Diagnostics Cluster entrypoint has been closed externally..
2024-02-26 07:59:08,098 INFO  org.apache.flink.runtime.blob.BlobServer          
           [] - Stopped BLOB server at 0.0.0.0:6124
2024-02-26 07:59:08,308 DEBUG 
org.apache.flink.kubernetes.shaded.io.fabric8.kubernetes.client.Watcher [] - 
Watcher closed
2024-02-26 07:59:08,508 WARN  org.apache.pekko.actor.CoordinatedShutdown        
           [] - Could not addJvmShutdownHook, due to: Shutdown in 
progress{noformat}

> [Kubernetes Operator] Job with restarting TaskManagers uses wrong/misleading 
> fallback approach
> ----------------------------------------------------------------------------------------------
>
>                 Key: FLINK-34451
>                 URL: https://issues.apache.org/jira/browse/FLINK-34451
>             Project: Flink
>          Issue Type: Bug
>          Components: Kubernetes Operator
>    Affects Versions: kubernetes-operator-1.6.1
>         Environment: Operator version: 1.7.1
> Flink version 1.18.0
> HA JobManagers
> Adaptive scheduler mode using the operator's autoscaler
> Checkpointing at an interval of 60s
> Upgrade mode savepoint
>            Reporter: Alex Hoffer
>            Priority: Major
>
>  
> We had a situation where TaskManagers were constantly restarting from OOM. 

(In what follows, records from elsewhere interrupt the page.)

(* ===== verification/SynHandshake.v ===== *)
(** * The handshake of a passive open

    The SYN,ACK is built from an entry of the SYN cache and the connection from
    the same entry when the ACK arrives, so that what the peer has been told is
    what the connection is: sequence numbers, window and options. *)

From S2P Require Import Prelude Pool TcpSeq Callout Tcpcb TcpSack TcpTimer InCksum TcpOptions TcpReass TcpInput TcpOutput TcpOutputProps.
From S2P Require Import IpReass IpId Ip IpOutput SynCache SynCacheSend SynCacheFacts SynCacheSafe SynCacheMap.

(** ** The bytes of the SYN,ACK *)

Lemma synack_payload e sc p i : synack e sc = Some p -> (i < 16)%nat -> p_payload p !! i = synack_bytes e sc !! i.
Proof.
  unfold synack. set (q := mkOpkt _ _ _ _ _ _ _). destruct (in4_cksum _ _ _ _) as [sum|]; [|done]. cbn [mbind option_bind].
  unfold patch16. destruct (_ && _); [|done]. cbn [mbind option_bind]. intros [= <-] Hi. cbn [p_opts p_payload q length].
  change (20 + 16 - ip_size) with 16. cbn [app drop]. upd_simpl.
  do 16 (destruct i as [|i]; [done|]). lia.
Qed.

Lemma rd32_be32 l i x : is_u32 x -> (forall j, (j < 4)%nat -> l !! (i + j)%nat = be32 x !! j) -> rd32 l i = Some x.
Proof.
  intros U H. unfold rd32, rd16. pose proof (H 0%nat ltac:(lia)) as H0. pose proof (H 1%nat ltac:(lia)) as H1.
  pose proof (H 2%nat ltac:(lia)) as H2. pose proof (H 3%nat ltac:(lia)) as H3. rewrite Nat.add_0_r in H0.
  replace (i + 1)%nat with (S i) in H1 by lia. replace (i + 2)%nat with (S (S i)) in H2 by lia. replace (i + 3)%nat with (S (S (S i))) in H3 by lia.
  rewrite H0, H1, H2, H3. cbn [be32 lookup list_lookup mbind option_bind]. f_equal. apply be32_read. exact U.
Qed.

(** The fields of the header as a peer reads them. *)
Lemma synack_numbers e sc p : synack e sc = Some p -> is_u32 (sc_iss sc) ->
  rd32 (p_payload p) 4 = Some (sc_iss sc) /\ rd32 (p_payload p) 8 = Some (u32 (sc_irs sc + 1)) /\
  rd16 (p_payload p) 14 = Some (u16 (sc_win sc)).
Proof.
  intros E U. assert (forall i, (i < 16)%nat -> p_payload p !! i = synack_bytes e sc !! i) as H by (intros i; by apply synack_payload).
  split; [|split].
  - apply rd32_be32; [done|]. intros j Hj. rewrite H by lia. do 4 (destruct j as [|j]; [done|]). lia.
  - apply rd32_be32; [apply u32_range|]. intros j Hj. rewrite H by lia. do 4 (destruct j as [|j]; [done|]). lia.
  - unfold rd16. rewrite !H by lia. change (Some (u16 (sc_win sc) / 256 * 256 + u16 (sc_win sc) mod 256) = Some (u16 (sc_win sc))). f_equal.
    pose proof (Z.div_mod (u16 (sc_win sc)) 256 ltac:(done)). lia.
Qed.

(** ** The connection *)

(** The fields that the handshake is about. *)
Definition hview (tp : tcpcb) :=
  (t_state tp, (iss tp, irs tp, snd_una tp, rcv_nxt tp, rcv_adv tp), (snd_scale tp, rcv_scale tp), t_flags tp, t_ourmss tp).

Lemma arm_hview env tp i n : hview (arm env tp i n) = hview tp.
Proof. unfold arm, TCP_TIMER_ARM. by destruct (t_timer tp !! i). Qed.

Lemma mss_from_peer_hview env c offer : hview (tp_of (tcp_mss_from_peer env c offer)) = hview (tp_of c).
Proof. unfold tcp_mss_from_peer. repeat (case_match; simplify_eq); done. Qed.

Lemma rmx_rtt_hview env tp : hview (tcp_rmx_rtt env tp) = hview tp.
Proof. unfold tcp_rmx_rtt. by repeat case_match. Qed.

Definition accept_flags (ge : getenv) (sc : syn_cache) (flags : Z) : Z :=
  let flags := if flag_set (sc_flags sc) SCF_SACK_PERMIT && TcpInput.tcp_do_sack (g_env ge) then Z.lor flags TF_WILL_SACK else flags in
  if flag_set (sc_flags sc) SCF_ECN_PERMIT && TcpInput.tcp_do_ecn (g_env ge) then Z.lor flags TF_ECN_PERMIT else flags.

Lemma accept_init_hview ge sc tp :
  hview (arm (g_env ge) ((tcp_rcvseqinit (tcp_sendseqinit (tp <| iss := sc_iss sc |> <| irs := sc_irs sc |>))) <| t_state := TCPS_SYN_RECEIVED |>)
           TCPT_KEEP (g_keepinit ge)) =
  (TCPS_SYN_RECEIVED, (sc_iss sc, sc_irs sc, sc_iss sc, u32 (sc_irs sc + 1), u32 (sc_irs sc + 1)), (snd_scale tp, rcv_scale tp), t_flags tp, t_ourmss tp).
Proof. rewrite arm_hview. unfold hview, tcp_rcvseqinit, tcp_sendseqinit. upd_simpl. reflexivity. Qed.

Lemma grant_hview tp (b1 b2 : bool) f1 f2 mss st nums scales fl old : hview tp = (st, nums, scales, fl, old) ->
  hview ((let tp := if b1 then or_flags tp f1 else tp in let tp := if b2 then or_flags tp f2 else tp in tp <| t_ourmss := mss |>)) =
  (st, nums, scales, let fl := if b1 then Z.lor fl f1 else fl in if b2 then Z.lor fl f2 else fl, mss).
Proof.
  intros H. unfold hview in *. injection H as H1 H2 H3 H4 H5. subst. unfold or_flags. destruct b1, b2; cbv zeta; upd_simpl; reflexivity.
Qed.

Lemma accept_state_hview ge sc tp : hview (accept_state ge sc tp) =
  (TCPS_SYN_RECEIVED, (sc_iss sc, sc_irs sc, sc_iss sc, u32 (sc_irs sc + 1), u32 (sc_irs sc + 1)), (snd_scale tp, rcv_scale tp),
   accept_flags ge sc (t_flags tp), sc_ourmaxseg sc).
Proof. exact (grant_hview _ _ _ _ _ _ _ _ _ _ _ (accept_init_hview ge sc tp)). Qed.

(** The other end of the window that the SYN,ACK offers. *)
Definition accept_adv (sc : syn_cache) : tcp_seq :=
  if (0 <? sc_win sc) && SEQ_GT (u32 (sc_irs sc + 1) + sc_win sc) (u32 (sc_irs sc + 1))
  then u32 (u32 (sc_irs sc + 1) + sc_win sc) else u32 (sc_irs sc + 1).

(** ... and what is sent next. *)
Definition sview (tp : tcpcb) := (snd_nxt tp, snd_max tp).

Lemma accept_sent_views sc tp : hview (accept_sent sc tp) = hview tp /\ sview (accept_sent sc tp) = (u32 (iss tp + 1), u32 (iss tp + 1)).
Proof. unfold accept_sent, hview, sview. upd_simpl. split; reflexivity. Qed.

Lemma arm_sview env tp i n : sview (arm env tp i n) = sview tp.
Proof. unfold arm, TCP_TIMER_ARM. by destruct (t_timer tp !! i). Qed.

Lemma accept_advertise_views sc tp st (i0 i1 una nxt adv : tcp_seq) scales fl mss : hview tp = (st, (i0, i1, una, nxt, adv), scales, fl, mss) ->
  nxt = u32 (sc_irs sc + 1) -> adv = u32 (sc_irs sc + 1) ->
  hview (accept_advertise sc tp) = (st, (i0, i1, una, nxt, accept_adv sc), scales, fl, mss) /\ sview (accept_advertise sc tp) = sview tp /\
  last_ack_sent (accept_advertise sc tp) = nxt.
Proof.
  intros H En Ea. unfold hview in H. injection H as H1 H2 H3 H4 H5 H6 H7 H8 H9. unfold accept_advertise. rewrite H5, H6, En, Ea. unfold accept_adv, hview, sview.
  destruct (_ && _); cbv zeta; upd_simpl; rewrite H1, H2, H3, H4, H5, H7, H8, H9, ?H6, ?En, ?Ea; split; [reflexivity|split; reflexivity|reflexivity|split; reflexivity].
Qed.

Lemma accept_window_views ge sc tp st (i0 i1 una nxt adv : tcp_seq) scales fl mss : hview tp = (st, (i0, i1, una, nxt, adv), scales, fl, mss) ->
  nxt = u32 (sc_irs sc + 1) -> adv = u32 (sc_irs sc + 1) -> let tp' := accept_window ge sc tp in
  hview tp' = (st, (i0, i1, una, nxt, accept_adv sc), scales, fl, mss) /\ sview tp' = (u32 (i0 + 1), u32 (i0 + 1)) /\ last_ack_sent tp' = nxt.
Proof.
  intros H En Ea. unfold accept_window. set (tp1 := tp <| snd_cwnd := _ |>). assert (hview tp1 = hview tp) as H1 by reflexivity. clearbody tp1.
  cbv zeta. set (tp2 := tcp_rmx_rtt (g_env ge) tp1). assert (hview tp2 = hview tp) as H2 by (unfold tp2; by rewrite rmx_rtt_hview). clearbody tp2.
  destruct (accept_sent_views sc tp2) as [H3 S3]. set (tp3 := accept_sent sc tp2) in *. clearbody tp3.
  set (tp4 := arm (g_env ge) tp3 TCPT_REXMT (t_rxtcur tp3)).
  assert (hview tp4 = (st, (i0, i1, una, nxt, adv), scales, fl, mss)) as H4 by (unfold tp4; by rewrite arm_hview, H3, H2).
  assert (sview tp4 = (u32 (iss tp2 + 1), u32 (iss tp2 + 1))) as S4 by (unfold tp4; by rewrite arm_sview). clearbody tp4.
  destruct (accept_advertise_views sc tp4 _ _ _ _ _ _ _ _ _ H4 En Ea) as (V & S & A). split; [done|]. split; [|done]. rewrite S, S4.
  rewrite H in H2. unfold hview in H2. injection H2 as _ -> _ _ _ _ _ _ _. done.
Qed.

Lemma accept_conn_views ge sc c : let tp := tp_of (accept_conn ge sc c) in
  hview tp = (TCPS_SYN_RECEIVED, (sc_iss sc, sc_irs sc, sc_iss sc, u32 (sc_irs sc + 1), accept_adv sc),
              (snd_scale (tp_of c), rcv_scale (tp_of c)), accept_flags ge sc (t_flags (tp_of c)), sc_ourmaxseg sc) /\
  sview tp = (u32 (sc_iss sc + 1), u32 (sc_iss sc + 1)) /\ last_ack_sent tp = u32 (sc_irs sc + 1).
Proof.
  cbv zeta. unfold accept_conn. set (c2 := tcp_mss_from_peer _ _ _).
  assert (hview (tp_of c2) = hview (accept_state ge sc (tp_of c))) as H by (unfold c2; by rewrite mss_from_peer_hview).
  rewrite accept_state_hview in H. clearbody c2.
  exact (accept_window_views ge sc (tp_of c2) _ _ _ _ _ _ _ _ _ H eq_refl eq_refl).
Qed.

Lemma s32_u32_sub x y : s32 (u32 x - y) = s32 (x - y).
Proof. by rewrite <- s32_u32, u32_sub_u32, s32_u32. Qed.

Lemma accept_adv_window sc : 0 <= sc_win sc <= TCP_MAXWIN -> accept_adv sc = u32 (u32 (sc_irs sc + 1) + u16 (sc_win sc)).
Proof.
  intros W. unfold TCP_MAXWIN in W. rewrite (u16_small (sc_win sc)) by lia. unfold accept_adv, SEQ_GT.
  replace (u32 (sc_irs sc + 1) + sc_win sc - u32 (sc_irs sc + 1)) with (sc_win sc) by lia. rewrite (u32_small (sc_win sc)), s32_small by lia.
  destruct (Z.ltb_spec 0 (sc_win sc)) as [_|H]; cbn [andb]; [done|]. replace (sc_win sc) with 0 by lia.
  rewrite Z.add_0_r. symmetry. apply u32_small, u32_range.
Qed.

(** The ACK is not before the window, nor behind it. *)
Lemma ack_in_window sc : 0 <= sc_win sc <= TCP_MAXWIN ->
  SEQ_LEQ (u32 (sc_irs sc + 1)) (sc_irs sc) = false /\ SEQ_GT (u32 (sc_irs sc + 1)) (sc_irs sc + 1 + sc_win sc) = false.
Proof.
  unfold TCP_MAXWIN. intros W. unfold SEQ_LEQ, SEQ_GT. rewrite !s32_u32, !s32_u32_sub. replace (sc_irs sc + 1 - sc_irs sc) with 1 by lia.
  replace (sc_irs sc + 1 - (sc_irs sc + 1 + sc_win sc)) with (- sc_win sc) by lia. split; [done|]. rewrite s32_small by lia. lia.
Qed.

(** C4. The handshake of a passive open, in every reachable state of the SYN
    cache and for every entry of it: let a peer read the sequence number, the
    acknowledgement number and the window out of the bytes of the SYN,ACK (any
    of its retransmissions), and answer with the ACK that follows from them.
    When the socket and its control block can be had, [syn_cache_get] makes a
    connection in SYN_RECEIVED whose next sequence number, next expected sequence
    number and advertised window are those that the peer has read, and the
    entry is gone. *)
Theorem syn_handshake bl cl fn count ipg s a sc e e' ge p c seq ack win flags : 0 < bl < 2 ^ 16 -> 0 < cl < 2 ^ 63 -> ids_ok (g_ids ipg) ->
  syn_reachable bl cl fn (syn_cache_init count ipg) s -> linked s a -> y_mem s !! a = Some sc ->
  env_ok bl cl fn e' -> is_u32 (sc_iss sc) -> 0 <= sc_win sc <= TCP_MAXWIN ->
  synack e sc = Some p -> rd32 (p_payload p) 4 = Some seq -> rd32 (p_payload p) 8 = Some ack -> rd16 (p_payload p) 14 = Some win ->
  g_sonewconn ge = Some c -> g_mget ge = true -> g_pcbconnect ge = 0 -> g_template ge = true ->
  exists c' options ro s', syn_cache_get e' ge (sc_src sc) (sc_dst sc) (mkTcphdr ack (u32 (seq + 1)) flags) s = Some (GetConn c' options ro, s') /\
    t_state (tp_of c') = TCPS_SYN_RECEIVED /\ snd_una (tp_of c') = seq /\ snd_nxt (tp_of c') = u32 (seq + 1) /\ snd_max (tp_of c') = u32 (seq + 1) /\
    rcv_nxt (tp_of c') = ack /\ last_ack_sent (tp_of c') = ack /\ rcv_adv (tp_of c') = u32 (ack + win) /\
    forall pr, ~ holds s' (sc_src sc, sc_dst sc) pr.
Proof.
  intros Hb Hc K R La Es Ok Ui Hw Ep Rs Ra Rw Gs Gm Gp Gt. destruct (syn_cache_reachable_inv bl cl fn count ipg s Hb Hc K R) as [I D].
  destruct (synack_numbers e sc p Ep Ui) as (N1 & N2 & N3). assert (seq = sc_iss sc) as -> by congruence. assert (ack = u32 (sc_irs sc + 1)) as -> by congruence.
  assert (win = u16 (sc_win sc)) as -> by congruence. clear Ep Rs Ra Rw N1 N2 N3 R.
  pose proof (get_safe bl cl fn _ Hb Hc e' ge (sc_src sc) (sc_dst sc) (mkTcphdr (u32 (sc_irs sc + 1)) (u32 (sc_iss sc + 1)) flags) s Ok I D) as G. revert G.
  unfold syn_cache_get. destruct (syn_cache_lookup_spec _ _ _ _ _ s (sc_src sc) (sc_dst sc) I) as (r & -> & Hr). cbn [mbind option_bind].
  destruct r as [b|]; [|exfalso; by apply (Hr a sc)]. destruct Hr as (Lb & scb & Eb & K1 & K2).
  assert (b = a) as -> by (by apply (i_keys _ _ _ _ _ _ I b a scb sc)). assert (scb = sc) as -> by congruence. clear K1 K2 Lb Eb. rewrite Es. cbn [mbind option_bind th_ack th_seq].
  destruct (ack_in_window sc Hw) as [-> ->]. rewrite Z.eqb_refl. cbn [negb orb].
  destruct (syn_cache_rm_inv bl cl fn _ Hb Hc [] a s I La) as (sc' & s1 & _ & _ & -> & _ & _). cbn [mbind option_bind]. rewrite Gs, Gm, Gp, Gt. cbn [negb Z.eqb].
  destruct (accept_conn_views ge sc (upd_tp c (accept_options ge sc))) as (V & S & A). revert V S A.
  generalize (accept_conn ge sc (upd_tp c (accept_options ge sc))). intros c' V S A [I' (a' & sca & La' & Ea & K1 & K2 & _ & W)].
  eexists c', _, _, _. split; [reflexivity|].
  unfold hview in V. unfold sview in S. injection V as V1 V2 V3 V4 V5 V6 V7 V8 V9 V10. injection S as S1 S2.
  rewrite V1, V4, V5, V6, S1, S2, A. rewrite accept_adv_window by done. do 7 (split; [done|]).
  intros pr Hpr. apply (holds_minus bl cl fn _ s _ a' sca _ pr I La' Ea) in Hpr as [_ Nk]; [|by apply without_minus]. apply Nk. by rewrite K1, K2.
Qed.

> We're using the Adaptive scheduler with the Kubernetes Operator, and a 
> restart strategy of exponential backoff, and so the JobManagers remained 
> alive. We're also using savepoint upgrade mode. 
> When we tried to remedy the situation by raising the direct memory allocation 
> to the pods, we were surprised that Flink used the last savepoint taken, 
> rather than the checkpoint. This was unfortunate for us because we are on 
> adaptive scheduler and the job hasn't changed in some time, so this last 
> savepoint was 6 days old! Meanwhile, checkpoints were taken every minute up 
> until failure. I can confirm the HA metadata existed in the configmaps, and 
> the corresponding checkpoints existed in remote storage for it to access. 
> Plus, no Flink version changes were in the deployment.
> The Operator logs reported that it was using last-state recovery in this 
> situation:
> {code:java}
> 2024-02-15 19:38:38,252 o.a.f.k.o.l.AuditUtils         [INFO ][job-name] >>> 
> Event  | Info    | SPECCHANGED     | UPGRADE change(s) detected (Diff: 
> FlinkDeploymentSpec[image : image:0a7c41b -> image:ebebc53, restartNonce : 
> null -> 100]), starting reconciliation.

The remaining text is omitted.